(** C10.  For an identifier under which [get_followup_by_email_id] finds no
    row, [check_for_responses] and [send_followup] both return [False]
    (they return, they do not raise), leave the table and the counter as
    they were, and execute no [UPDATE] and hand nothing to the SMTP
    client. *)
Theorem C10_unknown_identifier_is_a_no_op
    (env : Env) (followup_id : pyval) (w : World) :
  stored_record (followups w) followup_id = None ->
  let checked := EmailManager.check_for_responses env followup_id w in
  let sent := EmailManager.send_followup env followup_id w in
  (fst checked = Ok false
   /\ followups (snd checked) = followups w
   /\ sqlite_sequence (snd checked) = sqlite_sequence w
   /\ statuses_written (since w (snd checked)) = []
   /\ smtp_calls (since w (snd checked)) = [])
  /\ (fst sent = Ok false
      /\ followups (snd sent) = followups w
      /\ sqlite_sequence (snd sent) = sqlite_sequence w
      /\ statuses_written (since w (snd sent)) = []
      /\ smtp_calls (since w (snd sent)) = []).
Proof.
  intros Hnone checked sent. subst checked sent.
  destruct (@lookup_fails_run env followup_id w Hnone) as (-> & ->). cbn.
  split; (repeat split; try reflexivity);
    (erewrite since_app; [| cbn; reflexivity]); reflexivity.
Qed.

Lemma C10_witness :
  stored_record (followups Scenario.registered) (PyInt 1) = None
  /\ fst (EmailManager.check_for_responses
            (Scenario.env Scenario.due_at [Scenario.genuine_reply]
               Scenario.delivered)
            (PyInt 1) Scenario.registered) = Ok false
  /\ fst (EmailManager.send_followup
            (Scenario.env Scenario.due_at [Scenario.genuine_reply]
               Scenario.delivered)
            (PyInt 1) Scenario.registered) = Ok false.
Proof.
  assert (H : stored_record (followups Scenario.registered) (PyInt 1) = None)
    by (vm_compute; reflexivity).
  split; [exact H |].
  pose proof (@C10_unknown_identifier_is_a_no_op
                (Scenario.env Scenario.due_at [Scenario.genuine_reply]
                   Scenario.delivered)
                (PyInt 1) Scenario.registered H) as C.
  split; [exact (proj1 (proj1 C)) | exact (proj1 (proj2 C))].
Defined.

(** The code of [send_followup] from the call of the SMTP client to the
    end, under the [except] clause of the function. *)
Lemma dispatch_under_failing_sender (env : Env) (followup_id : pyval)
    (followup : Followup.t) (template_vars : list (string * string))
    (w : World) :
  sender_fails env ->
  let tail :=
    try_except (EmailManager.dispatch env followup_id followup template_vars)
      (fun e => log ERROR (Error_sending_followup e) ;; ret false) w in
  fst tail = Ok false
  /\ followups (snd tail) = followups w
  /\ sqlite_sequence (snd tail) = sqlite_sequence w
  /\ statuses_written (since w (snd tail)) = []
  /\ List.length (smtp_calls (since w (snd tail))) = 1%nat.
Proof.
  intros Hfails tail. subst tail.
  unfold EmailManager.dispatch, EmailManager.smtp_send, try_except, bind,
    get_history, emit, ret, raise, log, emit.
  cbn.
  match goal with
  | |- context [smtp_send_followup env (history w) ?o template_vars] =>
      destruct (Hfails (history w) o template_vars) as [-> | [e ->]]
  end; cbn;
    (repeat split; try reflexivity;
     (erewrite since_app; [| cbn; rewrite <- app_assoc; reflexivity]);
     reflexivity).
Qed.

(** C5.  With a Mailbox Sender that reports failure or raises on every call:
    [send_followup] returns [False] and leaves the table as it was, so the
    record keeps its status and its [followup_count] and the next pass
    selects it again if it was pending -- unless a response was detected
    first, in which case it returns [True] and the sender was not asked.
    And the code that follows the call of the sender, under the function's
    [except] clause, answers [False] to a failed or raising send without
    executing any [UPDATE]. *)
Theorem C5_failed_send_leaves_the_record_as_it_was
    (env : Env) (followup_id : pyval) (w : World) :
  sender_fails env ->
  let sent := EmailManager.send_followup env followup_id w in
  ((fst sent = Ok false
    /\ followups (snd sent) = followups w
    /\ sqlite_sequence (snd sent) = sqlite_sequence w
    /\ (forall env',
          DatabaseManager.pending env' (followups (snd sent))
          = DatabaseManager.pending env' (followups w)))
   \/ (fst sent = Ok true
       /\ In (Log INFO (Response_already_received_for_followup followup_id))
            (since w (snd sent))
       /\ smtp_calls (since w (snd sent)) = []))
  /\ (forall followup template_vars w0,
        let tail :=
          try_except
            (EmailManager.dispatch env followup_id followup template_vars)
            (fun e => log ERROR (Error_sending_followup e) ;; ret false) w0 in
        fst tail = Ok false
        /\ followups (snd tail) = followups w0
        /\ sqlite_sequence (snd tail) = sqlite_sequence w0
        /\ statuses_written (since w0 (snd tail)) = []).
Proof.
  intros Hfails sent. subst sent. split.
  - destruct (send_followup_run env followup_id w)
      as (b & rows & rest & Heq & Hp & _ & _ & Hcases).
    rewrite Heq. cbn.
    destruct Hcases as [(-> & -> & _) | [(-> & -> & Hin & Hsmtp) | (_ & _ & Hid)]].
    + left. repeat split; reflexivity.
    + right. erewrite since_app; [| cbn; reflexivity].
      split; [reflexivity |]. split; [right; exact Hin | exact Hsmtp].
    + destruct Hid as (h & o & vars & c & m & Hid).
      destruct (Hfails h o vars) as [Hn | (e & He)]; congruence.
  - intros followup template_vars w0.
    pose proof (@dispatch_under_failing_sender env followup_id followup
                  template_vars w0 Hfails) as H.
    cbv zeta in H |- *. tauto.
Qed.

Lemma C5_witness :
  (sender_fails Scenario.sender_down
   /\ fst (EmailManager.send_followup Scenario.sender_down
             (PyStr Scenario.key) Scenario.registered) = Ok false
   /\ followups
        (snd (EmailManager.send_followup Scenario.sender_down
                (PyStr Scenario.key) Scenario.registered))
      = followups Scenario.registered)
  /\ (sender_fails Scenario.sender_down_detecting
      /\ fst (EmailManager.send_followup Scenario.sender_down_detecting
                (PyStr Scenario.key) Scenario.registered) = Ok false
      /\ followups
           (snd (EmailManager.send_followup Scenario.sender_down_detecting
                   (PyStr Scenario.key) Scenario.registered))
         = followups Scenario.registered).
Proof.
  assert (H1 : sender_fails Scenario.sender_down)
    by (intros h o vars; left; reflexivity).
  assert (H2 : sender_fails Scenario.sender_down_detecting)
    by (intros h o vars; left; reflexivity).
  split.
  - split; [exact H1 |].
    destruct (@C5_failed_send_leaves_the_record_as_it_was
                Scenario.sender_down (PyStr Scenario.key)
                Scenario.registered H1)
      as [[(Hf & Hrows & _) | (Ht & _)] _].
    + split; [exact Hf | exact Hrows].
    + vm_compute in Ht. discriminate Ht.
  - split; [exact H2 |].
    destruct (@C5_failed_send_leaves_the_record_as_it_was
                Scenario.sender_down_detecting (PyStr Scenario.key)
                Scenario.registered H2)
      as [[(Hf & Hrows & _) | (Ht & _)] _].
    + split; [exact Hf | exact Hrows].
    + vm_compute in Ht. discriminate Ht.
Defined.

------------

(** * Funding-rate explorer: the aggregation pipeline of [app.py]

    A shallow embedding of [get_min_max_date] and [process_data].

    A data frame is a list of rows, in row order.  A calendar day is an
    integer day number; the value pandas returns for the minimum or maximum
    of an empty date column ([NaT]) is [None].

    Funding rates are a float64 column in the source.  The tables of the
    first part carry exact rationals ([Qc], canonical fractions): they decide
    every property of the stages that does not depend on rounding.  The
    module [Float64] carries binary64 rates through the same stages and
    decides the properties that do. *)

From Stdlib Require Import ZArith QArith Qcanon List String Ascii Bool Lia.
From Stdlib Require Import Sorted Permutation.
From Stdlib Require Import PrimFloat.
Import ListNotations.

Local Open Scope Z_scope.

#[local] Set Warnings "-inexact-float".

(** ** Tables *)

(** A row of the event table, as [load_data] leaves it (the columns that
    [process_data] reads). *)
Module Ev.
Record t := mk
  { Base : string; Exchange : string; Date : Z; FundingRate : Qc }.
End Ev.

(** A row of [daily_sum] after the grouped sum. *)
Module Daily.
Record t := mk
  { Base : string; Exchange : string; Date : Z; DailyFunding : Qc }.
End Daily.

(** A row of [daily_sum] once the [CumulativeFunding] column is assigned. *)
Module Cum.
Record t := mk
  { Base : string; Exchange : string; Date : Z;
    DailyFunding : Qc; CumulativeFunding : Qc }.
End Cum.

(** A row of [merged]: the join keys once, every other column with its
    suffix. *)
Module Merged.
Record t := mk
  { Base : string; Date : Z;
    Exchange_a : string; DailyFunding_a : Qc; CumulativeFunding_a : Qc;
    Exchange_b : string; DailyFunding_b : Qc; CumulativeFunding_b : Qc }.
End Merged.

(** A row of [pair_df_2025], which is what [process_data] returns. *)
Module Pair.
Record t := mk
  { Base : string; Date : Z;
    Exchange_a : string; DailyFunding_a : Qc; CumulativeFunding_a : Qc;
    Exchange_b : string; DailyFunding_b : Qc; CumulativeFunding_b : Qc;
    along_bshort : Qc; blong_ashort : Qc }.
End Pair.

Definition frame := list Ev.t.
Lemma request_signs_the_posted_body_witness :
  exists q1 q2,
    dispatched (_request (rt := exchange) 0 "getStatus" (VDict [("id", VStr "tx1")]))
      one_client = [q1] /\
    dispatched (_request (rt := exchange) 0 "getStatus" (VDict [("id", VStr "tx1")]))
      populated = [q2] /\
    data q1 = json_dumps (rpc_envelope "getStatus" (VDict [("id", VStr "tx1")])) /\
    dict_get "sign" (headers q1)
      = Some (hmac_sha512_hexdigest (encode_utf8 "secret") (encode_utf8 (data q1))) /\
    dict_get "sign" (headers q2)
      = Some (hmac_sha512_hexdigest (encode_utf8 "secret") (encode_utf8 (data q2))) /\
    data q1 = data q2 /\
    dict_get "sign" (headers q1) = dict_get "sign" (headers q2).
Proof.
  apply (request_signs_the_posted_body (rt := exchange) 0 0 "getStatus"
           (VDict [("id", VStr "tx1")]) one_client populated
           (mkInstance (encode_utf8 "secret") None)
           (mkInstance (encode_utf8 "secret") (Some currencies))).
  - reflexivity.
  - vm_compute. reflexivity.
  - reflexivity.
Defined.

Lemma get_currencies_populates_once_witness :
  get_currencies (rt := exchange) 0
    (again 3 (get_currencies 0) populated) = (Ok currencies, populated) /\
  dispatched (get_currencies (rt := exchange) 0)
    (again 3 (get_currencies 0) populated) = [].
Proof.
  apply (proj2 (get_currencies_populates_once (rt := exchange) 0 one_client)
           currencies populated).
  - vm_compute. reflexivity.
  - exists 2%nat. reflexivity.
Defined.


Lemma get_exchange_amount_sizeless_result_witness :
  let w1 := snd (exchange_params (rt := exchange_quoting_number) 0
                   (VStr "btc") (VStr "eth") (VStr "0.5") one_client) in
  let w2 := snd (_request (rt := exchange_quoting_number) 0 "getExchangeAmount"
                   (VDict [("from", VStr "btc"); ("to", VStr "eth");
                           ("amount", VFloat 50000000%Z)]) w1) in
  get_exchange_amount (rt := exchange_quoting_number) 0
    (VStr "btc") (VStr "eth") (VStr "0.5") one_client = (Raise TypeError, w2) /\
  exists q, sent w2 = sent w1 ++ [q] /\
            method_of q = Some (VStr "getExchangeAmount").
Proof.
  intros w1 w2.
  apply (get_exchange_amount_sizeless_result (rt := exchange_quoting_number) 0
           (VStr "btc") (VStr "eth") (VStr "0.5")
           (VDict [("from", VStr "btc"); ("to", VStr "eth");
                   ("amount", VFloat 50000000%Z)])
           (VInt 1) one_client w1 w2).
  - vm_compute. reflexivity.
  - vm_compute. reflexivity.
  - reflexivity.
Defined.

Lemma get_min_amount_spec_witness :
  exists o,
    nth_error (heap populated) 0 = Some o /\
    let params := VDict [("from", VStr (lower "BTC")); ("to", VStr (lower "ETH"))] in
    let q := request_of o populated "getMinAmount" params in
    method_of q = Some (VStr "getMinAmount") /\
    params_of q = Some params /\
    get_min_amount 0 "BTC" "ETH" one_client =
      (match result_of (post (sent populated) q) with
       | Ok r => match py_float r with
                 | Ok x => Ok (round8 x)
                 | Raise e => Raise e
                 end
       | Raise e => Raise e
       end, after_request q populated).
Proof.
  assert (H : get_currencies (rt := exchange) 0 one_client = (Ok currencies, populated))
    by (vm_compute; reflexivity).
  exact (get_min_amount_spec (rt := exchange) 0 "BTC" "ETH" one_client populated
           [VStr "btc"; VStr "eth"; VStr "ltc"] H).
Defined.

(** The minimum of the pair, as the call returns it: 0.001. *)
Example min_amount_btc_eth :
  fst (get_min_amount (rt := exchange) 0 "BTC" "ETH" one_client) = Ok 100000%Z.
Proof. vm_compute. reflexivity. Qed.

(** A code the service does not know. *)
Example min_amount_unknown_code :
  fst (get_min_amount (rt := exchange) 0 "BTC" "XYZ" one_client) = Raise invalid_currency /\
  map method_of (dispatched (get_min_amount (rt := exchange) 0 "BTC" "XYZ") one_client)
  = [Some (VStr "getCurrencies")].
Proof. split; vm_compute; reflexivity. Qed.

------------

» The problem
In the listing above, locate the line containing "(followup : Followup.t)" and the line containing "((fst sent = Ok false", then transcribe both and every line between them verbatim.

» Response to the exercise
    (followup : Followup.t) (template_vars : list (string * string))
    (w : World) :
  sender_fails env ->
  let tail :=
    try_except (EmailManager.dispatch env followup_id followup template_vars)
      (fun e => log ERROR (Error_sending_followup e) ;; ret false) w in
  fst tail = Ok false
  /\ followups (snd tail) = followups w
  /\ sqlite_sequence (snd tail) = sqlite_sequence w
  /\ statuses_written (since w (snd tail)) = []
  /\ List.length (smtp_calls (since w (snd tail))) = 1%nat.
Proof.
  intros Hfails tail. subst tail.
  unfold EmailManager.dispatch, EmailManager.smtp_send, try_except, bind,
    get_history, emit, ret, raise, log, emit.
  cbn.
  match goal with
  | |- context [smtp_send_followup env (history w) ?o template_vars] =>
      destruct (Hfails (history w) o template_vars) as [-> | [e ->]]
  end; cbn;
    (repeat split; try reflexivity;
     (erewrite since_app; [| cbn; rewrite <- app_assoc; reflexivity]);
     reflexivity).
Qed.

(** C5.  With a Mailbox Sender that reports failure or raises on every call:
    [send_followup] returns [False] and leaves the table as it was, so the
    record keeps its status and its [followup_count] and the next pass
    selects it again if it was pending -- unless a response was detected
    first, in which case it returns [True] and the sender was not asked.
    And the code that follows the call of the sender, under the function's
    [except] clause, answers [False] to a failed or raising send without
    executing any [UPDATE]. *)
Theorem C5_failed_send_leaves_the_record_as_it_was
    (env : Env) (followup_id : pyval) (w : World) :
  sender_fails env ->
  let sent := EmailManager.send_followup env followup_id w in
  ((fst sent = Ok false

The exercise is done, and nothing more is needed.